Wherever "Hcase" occurs in the entries, copy the line that holds it.
::: MATERIAL PROVIDED :::
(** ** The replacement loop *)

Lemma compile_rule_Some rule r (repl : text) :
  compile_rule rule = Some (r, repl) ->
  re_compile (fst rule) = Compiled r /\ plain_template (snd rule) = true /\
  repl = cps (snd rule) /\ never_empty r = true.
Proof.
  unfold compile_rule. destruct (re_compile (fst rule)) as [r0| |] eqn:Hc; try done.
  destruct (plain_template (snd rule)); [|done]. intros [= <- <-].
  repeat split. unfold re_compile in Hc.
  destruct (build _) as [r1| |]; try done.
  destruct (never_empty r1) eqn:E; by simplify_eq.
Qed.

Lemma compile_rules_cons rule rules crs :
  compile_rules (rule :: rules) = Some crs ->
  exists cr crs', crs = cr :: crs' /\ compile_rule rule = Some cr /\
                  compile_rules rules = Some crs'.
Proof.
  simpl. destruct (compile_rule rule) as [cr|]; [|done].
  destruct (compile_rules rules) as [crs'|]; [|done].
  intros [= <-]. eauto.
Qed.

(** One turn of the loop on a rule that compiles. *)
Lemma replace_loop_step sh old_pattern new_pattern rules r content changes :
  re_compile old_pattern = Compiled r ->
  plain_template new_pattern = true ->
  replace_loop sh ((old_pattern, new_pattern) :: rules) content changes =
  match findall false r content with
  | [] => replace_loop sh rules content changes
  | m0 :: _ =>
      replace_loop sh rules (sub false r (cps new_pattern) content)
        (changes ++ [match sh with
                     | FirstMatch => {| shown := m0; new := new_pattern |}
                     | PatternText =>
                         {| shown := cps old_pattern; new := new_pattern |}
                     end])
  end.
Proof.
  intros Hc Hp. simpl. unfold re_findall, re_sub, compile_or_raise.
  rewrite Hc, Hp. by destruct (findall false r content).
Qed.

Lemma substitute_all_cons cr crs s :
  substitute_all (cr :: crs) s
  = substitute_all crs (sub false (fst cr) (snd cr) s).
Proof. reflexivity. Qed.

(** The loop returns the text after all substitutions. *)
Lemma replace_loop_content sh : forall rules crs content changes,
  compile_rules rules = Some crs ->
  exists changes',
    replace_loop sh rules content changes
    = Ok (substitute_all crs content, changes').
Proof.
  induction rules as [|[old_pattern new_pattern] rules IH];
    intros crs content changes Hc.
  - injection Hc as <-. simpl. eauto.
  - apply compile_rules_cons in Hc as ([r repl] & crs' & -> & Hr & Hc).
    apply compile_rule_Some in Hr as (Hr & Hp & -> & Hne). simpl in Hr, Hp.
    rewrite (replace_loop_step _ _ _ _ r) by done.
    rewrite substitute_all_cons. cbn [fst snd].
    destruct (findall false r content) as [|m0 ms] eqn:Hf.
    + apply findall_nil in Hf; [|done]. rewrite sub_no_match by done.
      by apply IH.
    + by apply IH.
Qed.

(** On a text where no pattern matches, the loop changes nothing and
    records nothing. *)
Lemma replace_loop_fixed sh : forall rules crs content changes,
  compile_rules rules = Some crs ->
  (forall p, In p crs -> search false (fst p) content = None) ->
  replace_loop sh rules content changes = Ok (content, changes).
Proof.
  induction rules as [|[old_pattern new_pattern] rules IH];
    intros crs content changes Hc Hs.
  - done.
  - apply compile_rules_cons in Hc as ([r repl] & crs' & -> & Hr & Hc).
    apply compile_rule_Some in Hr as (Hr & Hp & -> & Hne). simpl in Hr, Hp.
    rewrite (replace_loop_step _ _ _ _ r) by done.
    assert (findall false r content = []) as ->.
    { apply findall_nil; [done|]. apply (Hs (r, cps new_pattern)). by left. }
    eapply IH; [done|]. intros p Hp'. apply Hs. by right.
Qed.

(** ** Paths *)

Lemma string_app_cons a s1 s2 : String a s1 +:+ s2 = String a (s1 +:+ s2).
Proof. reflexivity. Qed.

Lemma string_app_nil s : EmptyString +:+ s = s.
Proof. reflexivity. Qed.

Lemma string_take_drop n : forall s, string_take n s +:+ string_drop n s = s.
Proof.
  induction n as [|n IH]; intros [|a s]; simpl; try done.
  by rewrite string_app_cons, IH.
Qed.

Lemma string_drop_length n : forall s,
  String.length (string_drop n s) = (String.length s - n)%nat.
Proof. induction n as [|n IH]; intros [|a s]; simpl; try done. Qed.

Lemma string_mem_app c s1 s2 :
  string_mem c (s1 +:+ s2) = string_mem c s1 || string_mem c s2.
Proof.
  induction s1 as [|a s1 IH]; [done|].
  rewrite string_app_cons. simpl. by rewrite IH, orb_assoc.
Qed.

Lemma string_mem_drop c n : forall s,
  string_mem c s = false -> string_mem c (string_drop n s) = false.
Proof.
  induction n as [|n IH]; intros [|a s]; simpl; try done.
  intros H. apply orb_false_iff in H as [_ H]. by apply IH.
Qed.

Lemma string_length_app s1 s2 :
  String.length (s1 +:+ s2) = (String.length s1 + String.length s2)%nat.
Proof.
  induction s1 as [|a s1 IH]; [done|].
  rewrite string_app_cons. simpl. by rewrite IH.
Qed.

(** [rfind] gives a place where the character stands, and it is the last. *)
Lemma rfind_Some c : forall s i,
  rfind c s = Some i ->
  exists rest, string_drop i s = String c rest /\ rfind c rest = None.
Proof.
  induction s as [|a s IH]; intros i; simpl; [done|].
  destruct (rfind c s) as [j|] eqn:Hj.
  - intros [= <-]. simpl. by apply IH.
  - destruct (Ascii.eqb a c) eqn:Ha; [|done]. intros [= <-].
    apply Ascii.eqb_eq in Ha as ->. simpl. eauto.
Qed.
:::
::: MATERIAL PROVIDED :::
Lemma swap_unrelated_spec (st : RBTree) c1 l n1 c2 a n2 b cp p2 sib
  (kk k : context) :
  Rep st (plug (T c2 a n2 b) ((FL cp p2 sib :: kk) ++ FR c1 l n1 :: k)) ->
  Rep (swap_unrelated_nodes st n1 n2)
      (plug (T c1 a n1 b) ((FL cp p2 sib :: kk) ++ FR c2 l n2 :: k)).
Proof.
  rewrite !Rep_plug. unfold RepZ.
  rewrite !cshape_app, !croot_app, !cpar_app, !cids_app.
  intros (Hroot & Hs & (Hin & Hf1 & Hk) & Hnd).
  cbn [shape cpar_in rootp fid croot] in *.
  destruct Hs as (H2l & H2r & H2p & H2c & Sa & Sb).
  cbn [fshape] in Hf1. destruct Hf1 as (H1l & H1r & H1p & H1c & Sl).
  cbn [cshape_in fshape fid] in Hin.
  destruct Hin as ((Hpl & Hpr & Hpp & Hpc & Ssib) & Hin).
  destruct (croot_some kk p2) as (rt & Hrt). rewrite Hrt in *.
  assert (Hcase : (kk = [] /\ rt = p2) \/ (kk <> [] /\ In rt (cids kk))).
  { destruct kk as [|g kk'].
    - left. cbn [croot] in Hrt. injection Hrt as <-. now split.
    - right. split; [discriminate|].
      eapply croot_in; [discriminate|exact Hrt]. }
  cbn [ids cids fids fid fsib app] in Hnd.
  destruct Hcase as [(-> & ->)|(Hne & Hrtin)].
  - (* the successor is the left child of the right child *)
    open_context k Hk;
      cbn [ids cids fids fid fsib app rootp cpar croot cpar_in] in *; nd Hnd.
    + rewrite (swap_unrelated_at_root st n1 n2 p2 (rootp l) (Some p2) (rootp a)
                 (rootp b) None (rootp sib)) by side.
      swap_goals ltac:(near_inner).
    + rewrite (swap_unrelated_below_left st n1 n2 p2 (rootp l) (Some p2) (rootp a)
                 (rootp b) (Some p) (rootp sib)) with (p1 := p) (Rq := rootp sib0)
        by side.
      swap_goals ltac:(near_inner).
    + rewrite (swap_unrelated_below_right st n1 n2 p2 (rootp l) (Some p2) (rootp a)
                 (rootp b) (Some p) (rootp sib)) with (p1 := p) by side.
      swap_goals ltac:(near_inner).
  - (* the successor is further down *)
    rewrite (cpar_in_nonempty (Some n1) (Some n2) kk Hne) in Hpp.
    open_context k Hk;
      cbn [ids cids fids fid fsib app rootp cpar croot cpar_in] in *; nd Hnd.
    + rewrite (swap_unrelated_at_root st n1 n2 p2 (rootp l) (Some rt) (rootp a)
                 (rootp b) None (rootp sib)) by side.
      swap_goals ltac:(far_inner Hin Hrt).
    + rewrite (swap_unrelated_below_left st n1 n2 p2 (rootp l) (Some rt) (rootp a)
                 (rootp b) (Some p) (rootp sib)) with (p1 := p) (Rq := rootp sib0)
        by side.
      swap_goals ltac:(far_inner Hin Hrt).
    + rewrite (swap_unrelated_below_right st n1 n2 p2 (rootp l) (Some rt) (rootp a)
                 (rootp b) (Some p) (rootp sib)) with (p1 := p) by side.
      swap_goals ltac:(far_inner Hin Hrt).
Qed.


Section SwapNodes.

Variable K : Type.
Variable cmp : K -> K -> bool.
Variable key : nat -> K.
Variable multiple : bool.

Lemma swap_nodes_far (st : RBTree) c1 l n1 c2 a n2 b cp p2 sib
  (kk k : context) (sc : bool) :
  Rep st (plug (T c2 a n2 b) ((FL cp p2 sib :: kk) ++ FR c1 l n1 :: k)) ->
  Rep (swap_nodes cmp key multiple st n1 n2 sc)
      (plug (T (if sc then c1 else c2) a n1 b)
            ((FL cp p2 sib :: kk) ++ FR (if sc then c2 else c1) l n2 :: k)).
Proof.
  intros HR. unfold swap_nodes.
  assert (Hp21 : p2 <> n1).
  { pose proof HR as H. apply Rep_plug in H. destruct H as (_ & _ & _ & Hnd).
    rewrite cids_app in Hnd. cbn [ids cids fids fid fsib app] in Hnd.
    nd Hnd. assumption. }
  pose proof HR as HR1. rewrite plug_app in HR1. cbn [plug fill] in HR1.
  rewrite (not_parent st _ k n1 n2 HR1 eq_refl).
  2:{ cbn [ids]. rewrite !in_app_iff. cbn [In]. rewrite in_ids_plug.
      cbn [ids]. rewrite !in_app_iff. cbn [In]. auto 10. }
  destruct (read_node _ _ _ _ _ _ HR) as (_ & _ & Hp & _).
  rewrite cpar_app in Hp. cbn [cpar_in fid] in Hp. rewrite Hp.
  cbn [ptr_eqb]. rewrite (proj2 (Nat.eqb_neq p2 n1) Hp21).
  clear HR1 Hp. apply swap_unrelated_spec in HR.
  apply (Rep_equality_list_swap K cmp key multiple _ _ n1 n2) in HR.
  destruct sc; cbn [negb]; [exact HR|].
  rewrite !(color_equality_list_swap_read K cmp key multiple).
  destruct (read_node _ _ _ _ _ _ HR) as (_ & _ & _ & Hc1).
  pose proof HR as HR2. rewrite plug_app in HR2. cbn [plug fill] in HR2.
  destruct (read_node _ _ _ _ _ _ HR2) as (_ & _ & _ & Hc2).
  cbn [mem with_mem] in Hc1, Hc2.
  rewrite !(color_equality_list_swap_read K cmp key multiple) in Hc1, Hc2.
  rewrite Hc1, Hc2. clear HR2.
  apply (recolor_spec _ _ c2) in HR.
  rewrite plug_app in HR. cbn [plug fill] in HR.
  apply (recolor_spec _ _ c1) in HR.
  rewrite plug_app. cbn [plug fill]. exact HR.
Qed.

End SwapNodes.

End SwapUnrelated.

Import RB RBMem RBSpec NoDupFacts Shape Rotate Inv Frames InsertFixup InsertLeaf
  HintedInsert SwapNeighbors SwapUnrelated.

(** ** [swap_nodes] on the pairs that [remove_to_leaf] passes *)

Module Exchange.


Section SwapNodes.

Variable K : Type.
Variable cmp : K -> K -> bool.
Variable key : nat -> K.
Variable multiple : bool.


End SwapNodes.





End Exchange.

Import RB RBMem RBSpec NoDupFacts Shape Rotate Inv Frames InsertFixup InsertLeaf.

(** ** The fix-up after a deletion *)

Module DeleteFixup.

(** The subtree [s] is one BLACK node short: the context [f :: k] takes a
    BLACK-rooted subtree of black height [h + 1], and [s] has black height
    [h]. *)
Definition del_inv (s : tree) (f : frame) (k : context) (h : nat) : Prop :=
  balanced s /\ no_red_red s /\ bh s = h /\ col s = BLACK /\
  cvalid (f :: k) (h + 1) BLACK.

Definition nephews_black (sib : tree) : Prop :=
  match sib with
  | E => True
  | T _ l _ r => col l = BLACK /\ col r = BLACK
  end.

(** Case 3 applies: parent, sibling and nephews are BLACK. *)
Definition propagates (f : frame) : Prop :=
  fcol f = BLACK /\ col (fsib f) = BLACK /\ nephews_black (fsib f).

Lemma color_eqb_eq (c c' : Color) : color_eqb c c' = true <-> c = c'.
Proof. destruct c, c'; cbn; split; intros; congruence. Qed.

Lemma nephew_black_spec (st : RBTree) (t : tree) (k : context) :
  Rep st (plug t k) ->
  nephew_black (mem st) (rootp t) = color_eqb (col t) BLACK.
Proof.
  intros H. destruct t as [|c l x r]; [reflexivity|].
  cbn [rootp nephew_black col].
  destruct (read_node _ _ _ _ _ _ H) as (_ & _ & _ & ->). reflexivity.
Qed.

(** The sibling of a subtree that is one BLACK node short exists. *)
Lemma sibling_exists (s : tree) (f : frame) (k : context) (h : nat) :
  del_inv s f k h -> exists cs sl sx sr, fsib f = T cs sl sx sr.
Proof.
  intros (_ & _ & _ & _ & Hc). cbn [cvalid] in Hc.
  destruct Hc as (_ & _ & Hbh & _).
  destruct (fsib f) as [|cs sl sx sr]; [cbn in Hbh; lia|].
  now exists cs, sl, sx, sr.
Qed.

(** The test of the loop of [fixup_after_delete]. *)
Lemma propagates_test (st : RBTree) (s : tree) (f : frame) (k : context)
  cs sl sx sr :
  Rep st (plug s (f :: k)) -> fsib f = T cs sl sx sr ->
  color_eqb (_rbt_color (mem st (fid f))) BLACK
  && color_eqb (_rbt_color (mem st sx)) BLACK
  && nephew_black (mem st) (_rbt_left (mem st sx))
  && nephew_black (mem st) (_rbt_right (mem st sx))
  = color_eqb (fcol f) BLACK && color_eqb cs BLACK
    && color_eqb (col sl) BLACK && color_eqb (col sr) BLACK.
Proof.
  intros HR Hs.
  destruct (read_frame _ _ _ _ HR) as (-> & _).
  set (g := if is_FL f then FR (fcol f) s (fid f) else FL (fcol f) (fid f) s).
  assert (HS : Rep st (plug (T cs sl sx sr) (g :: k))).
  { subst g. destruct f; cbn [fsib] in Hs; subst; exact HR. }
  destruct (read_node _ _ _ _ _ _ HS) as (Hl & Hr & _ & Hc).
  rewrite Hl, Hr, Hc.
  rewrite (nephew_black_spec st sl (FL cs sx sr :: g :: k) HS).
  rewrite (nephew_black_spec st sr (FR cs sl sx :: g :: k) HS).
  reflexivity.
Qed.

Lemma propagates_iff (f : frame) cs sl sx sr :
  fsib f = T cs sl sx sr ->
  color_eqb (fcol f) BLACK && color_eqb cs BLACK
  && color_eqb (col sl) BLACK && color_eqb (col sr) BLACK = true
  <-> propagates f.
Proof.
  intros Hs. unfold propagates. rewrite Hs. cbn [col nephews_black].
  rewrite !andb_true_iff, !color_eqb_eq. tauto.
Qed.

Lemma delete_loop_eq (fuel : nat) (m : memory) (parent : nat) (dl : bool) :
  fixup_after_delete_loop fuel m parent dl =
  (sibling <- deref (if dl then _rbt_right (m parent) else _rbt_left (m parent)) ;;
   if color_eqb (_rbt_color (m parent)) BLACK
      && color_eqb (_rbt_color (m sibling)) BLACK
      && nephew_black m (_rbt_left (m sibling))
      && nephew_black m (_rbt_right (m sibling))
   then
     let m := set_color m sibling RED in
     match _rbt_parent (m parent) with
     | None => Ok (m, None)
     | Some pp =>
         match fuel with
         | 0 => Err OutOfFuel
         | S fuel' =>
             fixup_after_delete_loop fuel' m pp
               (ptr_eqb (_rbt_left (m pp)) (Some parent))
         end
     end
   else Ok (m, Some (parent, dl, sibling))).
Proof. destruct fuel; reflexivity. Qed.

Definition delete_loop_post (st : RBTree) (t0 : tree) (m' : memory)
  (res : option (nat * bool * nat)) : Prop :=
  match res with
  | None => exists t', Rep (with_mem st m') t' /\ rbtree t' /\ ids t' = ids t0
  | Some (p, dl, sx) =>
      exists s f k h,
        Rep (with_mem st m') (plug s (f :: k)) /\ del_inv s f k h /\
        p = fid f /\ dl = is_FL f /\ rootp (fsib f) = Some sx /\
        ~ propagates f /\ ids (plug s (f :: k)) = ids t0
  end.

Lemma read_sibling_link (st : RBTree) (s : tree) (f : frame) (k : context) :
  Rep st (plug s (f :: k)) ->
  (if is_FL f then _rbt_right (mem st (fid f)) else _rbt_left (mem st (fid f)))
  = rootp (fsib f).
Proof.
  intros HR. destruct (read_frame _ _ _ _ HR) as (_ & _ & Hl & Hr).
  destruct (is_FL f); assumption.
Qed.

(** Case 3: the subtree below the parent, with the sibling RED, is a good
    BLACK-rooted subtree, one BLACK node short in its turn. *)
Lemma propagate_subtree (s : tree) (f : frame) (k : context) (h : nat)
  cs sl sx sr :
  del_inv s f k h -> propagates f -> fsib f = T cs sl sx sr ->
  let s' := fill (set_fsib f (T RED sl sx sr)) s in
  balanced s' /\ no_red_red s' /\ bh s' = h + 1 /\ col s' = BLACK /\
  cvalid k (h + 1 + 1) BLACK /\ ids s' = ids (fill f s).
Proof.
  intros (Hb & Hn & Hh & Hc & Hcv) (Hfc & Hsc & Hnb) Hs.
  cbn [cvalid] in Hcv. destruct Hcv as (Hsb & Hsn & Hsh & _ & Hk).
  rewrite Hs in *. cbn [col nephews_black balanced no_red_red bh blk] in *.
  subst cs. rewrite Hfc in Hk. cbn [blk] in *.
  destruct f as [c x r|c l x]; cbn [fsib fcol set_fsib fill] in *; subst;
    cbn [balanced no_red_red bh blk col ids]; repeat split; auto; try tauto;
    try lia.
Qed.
:::
EXERCISE RESULT:
  assert (Hcase : (kk = [] /\ rt = p2) \/ (kk <> [] /\ In rt (cids kk))).
  destruct Hcase as [(-> & ->)|(Hne & Hrtin)].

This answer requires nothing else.